## What you will do
Copy out every line of the data that has the word "then" somewhere in it.

Dataset items:
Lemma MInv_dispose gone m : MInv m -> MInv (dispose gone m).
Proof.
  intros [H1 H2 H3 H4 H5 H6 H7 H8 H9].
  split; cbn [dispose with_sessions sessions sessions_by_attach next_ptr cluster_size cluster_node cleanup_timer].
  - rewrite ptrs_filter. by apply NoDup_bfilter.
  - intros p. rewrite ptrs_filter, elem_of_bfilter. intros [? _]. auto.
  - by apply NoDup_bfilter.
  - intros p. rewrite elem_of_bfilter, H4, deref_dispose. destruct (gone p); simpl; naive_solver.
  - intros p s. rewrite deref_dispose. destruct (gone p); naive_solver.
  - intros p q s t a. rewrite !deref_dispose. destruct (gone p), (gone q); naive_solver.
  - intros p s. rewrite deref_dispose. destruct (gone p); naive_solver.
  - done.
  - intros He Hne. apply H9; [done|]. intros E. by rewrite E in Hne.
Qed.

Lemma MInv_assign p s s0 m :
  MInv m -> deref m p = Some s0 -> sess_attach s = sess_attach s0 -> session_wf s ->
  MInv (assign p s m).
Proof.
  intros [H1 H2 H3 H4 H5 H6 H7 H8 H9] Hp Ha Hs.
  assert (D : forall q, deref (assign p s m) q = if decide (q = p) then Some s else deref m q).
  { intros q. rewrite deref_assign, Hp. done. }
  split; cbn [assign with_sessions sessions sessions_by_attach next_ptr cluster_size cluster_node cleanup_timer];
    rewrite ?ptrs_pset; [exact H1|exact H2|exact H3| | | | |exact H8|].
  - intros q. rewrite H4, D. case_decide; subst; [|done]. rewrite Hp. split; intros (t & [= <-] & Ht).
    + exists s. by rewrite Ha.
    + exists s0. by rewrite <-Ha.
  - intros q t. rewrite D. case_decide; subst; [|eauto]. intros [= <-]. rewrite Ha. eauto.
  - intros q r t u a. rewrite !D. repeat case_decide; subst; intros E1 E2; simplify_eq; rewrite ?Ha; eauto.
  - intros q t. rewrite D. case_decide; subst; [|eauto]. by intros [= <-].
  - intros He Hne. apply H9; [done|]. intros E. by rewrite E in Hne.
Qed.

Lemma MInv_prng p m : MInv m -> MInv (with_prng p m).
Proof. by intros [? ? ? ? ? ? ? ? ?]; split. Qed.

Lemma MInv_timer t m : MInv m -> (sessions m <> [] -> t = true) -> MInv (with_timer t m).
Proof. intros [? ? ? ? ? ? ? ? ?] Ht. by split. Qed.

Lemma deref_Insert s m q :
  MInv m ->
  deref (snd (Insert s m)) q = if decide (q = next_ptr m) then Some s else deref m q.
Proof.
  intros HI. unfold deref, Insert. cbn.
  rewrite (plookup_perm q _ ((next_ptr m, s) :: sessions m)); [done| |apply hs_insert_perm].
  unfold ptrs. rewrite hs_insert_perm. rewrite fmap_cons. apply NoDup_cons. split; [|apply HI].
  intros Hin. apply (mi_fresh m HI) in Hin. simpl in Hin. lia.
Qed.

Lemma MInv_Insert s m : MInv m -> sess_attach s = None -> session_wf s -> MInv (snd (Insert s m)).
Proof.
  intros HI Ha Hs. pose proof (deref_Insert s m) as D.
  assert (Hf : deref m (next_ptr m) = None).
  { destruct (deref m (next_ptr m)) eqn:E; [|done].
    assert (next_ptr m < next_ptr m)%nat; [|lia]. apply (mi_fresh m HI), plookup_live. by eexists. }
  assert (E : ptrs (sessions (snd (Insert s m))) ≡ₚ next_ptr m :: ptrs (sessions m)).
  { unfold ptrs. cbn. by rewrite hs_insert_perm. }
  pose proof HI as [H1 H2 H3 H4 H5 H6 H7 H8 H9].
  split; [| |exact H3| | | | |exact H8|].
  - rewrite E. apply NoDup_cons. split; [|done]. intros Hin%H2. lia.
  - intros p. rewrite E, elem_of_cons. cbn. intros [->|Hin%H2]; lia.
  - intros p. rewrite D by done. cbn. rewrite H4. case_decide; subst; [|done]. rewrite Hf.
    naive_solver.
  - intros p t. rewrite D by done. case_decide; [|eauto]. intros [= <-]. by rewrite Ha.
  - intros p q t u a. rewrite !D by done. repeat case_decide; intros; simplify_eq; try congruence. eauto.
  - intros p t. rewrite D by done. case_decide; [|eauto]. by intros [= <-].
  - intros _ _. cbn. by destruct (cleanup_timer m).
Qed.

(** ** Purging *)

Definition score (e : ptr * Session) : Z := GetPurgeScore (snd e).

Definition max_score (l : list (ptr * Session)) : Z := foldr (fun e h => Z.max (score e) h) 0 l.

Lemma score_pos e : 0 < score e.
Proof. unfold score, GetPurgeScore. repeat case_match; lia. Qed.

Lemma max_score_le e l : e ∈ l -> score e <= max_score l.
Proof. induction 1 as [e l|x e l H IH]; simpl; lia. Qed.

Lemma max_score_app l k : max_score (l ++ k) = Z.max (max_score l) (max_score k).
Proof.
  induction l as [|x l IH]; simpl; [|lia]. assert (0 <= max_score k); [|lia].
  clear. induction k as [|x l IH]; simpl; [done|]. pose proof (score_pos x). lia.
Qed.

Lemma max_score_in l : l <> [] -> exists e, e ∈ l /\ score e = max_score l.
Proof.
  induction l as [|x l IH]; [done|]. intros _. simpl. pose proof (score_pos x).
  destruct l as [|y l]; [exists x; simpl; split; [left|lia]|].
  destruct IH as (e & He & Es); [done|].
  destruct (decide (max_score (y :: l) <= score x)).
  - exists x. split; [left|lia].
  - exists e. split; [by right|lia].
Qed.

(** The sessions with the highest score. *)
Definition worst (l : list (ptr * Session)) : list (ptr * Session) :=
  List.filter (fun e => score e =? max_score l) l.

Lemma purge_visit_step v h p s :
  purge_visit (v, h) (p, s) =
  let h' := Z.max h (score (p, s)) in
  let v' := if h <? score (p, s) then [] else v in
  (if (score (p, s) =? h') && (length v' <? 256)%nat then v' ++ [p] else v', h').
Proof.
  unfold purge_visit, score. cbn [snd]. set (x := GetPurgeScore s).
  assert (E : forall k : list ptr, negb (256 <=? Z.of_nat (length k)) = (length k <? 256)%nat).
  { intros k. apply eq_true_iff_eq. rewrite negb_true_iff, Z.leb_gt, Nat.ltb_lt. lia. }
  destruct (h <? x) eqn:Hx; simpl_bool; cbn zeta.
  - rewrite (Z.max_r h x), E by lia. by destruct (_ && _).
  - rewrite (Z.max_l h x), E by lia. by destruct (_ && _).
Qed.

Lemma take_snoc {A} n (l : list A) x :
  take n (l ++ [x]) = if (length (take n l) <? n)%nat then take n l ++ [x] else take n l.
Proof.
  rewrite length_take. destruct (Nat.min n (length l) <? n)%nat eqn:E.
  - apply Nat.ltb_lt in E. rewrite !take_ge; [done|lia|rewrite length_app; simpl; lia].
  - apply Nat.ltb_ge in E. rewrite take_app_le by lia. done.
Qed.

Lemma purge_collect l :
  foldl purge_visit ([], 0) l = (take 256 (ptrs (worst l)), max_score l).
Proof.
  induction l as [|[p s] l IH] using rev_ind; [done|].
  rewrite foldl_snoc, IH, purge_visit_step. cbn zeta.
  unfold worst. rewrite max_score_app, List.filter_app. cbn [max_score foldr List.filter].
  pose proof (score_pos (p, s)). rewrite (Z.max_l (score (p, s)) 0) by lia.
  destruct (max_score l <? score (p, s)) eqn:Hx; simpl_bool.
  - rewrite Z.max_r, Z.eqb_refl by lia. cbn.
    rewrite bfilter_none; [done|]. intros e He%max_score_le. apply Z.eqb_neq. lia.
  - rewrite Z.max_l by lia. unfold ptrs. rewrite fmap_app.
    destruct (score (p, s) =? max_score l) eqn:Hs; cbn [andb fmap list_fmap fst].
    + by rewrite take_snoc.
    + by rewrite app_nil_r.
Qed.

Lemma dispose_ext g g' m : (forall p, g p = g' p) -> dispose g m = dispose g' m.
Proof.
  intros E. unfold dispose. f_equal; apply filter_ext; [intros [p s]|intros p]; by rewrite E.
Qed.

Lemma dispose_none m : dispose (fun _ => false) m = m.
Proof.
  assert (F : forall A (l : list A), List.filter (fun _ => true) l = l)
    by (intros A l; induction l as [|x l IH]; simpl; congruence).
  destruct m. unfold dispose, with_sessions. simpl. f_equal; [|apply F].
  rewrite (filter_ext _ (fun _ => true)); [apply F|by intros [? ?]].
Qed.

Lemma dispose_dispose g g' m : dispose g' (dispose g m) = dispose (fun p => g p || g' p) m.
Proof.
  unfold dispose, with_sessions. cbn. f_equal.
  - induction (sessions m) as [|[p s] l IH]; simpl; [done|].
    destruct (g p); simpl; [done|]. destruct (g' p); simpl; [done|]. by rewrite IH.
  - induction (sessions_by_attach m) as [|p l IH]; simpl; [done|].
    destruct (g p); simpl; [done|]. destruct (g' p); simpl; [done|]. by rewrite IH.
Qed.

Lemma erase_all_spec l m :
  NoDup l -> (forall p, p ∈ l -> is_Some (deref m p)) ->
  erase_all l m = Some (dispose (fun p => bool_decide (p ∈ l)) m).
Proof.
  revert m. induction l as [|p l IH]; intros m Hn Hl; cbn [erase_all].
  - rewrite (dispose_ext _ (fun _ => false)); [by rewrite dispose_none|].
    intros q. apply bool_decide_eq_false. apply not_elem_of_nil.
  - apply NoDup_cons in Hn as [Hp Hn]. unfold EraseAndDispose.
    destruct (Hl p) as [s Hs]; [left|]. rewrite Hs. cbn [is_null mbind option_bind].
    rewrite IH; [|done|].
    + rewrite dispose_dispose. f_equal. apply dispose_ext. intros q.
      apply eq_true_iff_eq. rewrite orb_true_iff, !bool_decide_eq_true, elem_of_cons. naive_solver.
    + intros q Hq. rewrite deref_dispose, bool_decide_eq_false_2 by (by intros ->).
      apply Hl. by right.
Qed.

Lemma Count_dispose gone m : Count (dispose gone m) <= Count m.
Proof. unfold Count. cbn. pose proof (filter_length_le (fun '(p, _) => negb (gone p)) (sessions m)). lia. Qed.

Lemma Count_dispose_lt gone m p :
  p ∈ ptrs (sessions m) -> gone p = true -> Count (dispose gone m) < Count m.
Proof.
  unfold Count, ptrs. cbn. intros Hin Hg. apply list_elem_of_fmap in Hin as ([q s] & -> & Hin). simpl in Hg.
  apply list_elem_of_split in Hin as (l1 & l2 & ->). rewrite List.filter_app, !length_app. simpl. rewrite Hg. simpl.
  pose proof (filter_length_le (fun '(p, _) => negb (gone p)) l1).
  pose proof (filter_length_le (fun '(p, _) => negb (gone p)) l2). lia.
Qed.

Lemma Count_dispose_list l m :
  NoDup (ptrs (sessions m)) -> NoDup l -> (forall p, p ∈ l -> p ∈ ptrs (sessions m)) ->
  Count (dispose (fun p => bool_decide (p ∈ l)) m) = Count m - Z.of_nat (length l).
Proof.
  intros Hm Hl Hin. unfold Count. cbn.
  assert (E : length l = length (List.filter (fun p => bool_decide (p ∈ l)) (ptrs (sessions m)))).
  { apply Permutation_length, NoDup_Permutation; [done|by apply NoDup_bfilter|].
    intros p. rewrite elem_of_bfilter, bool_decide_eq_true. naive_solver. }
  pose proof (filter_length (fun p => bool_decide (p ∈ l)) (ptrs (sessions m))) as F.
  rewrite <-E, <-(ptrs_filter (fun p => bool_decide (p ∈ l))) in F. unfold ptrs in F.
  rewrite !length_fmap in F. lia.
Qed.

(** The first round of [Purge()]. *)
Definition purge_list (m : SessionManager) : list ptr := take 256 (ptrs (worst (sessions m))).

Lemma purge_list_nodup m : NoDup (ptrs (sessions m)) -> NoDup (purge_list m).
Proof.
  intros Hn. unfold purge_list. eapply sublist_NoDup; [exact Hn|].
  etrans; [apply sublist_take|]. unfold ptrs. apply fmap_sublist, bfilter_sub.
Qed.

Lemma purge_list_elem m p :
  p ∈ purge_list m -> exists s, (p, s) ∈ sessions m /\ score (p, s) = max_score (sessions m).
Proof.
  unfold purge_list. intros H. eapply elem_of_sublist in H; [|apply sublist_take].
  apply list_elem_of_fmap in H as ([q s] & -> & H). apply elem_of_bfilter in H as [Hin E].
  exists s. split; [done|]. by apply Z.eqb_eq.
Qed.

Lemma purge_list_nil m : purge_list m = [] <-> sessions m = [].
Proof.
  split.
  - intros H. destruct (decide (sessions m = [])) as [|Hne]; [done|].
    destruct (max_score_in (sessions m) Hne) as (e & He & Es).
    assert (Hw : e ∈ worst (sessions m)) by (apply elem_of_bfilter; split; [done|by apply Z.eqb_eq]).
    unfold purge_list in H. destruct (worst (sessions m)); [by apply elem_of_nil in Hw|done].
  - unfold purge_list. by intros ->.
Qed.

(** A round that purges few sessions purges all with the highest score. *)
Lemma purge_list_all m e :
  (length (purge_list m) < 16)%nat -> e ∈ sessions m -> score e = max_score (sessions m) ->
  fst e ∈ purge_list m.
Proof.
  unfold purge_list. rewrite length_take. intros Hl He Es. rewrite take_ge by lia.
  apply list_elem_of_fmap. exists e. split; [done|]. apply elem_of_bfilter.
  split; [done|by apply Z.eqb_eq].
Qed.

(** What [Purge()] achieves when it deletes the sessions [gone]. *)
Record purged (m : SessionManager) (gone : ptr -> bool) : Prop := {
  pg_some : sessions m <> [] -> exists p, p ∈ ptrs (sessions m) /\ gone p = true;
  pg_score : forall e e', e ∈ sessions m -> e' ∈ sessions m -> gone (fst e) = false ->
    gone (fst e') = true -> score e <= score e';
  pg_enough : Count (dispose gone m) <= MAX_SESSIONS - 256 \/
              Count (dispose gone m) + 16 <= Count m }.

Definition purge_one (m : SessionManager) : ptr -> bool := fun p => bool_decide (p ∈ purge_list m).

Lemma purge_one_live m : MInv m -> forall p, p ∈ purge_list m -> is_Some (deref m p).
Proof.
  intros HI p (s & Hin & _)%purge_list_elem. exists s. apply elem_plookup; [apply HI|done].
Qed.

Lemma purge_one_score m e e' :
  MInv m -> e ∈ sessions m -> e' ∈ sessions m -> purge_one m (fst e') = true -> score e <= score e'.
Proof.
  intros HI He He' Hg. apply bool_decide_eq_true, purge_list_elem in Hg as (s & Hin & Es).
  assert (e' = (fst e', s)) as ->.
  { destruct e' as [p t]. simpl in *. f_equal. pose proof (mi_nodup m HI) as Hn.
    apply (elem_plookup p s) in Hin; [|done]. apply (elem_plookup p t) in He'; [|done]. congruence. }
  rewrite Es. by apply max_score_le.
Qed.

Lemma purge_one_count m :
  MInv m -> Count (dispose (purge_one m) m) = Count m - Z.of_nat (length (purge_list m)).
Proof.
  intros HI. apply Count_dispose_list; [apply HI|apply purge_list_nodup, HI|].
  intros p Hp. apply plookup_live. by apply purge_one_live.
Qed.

## Output
  assert (D : forall q, deref (assign p s m) q = if decide (q = p) then Some s else deref m q).
  deref (snd (Insert s m)) q = if decide (q = next_ptr m) then Some s else deref m q.
  let v' := if h <? score (p, s) then [] else v in
  (if (score (p, s) =? h') && (length v' <? 256)%nat then v' ++ [p] else v', h').
  take n (l ++ [x]) = if (length (take n l) <? n)%nat then take n l ++ [x] else take n l.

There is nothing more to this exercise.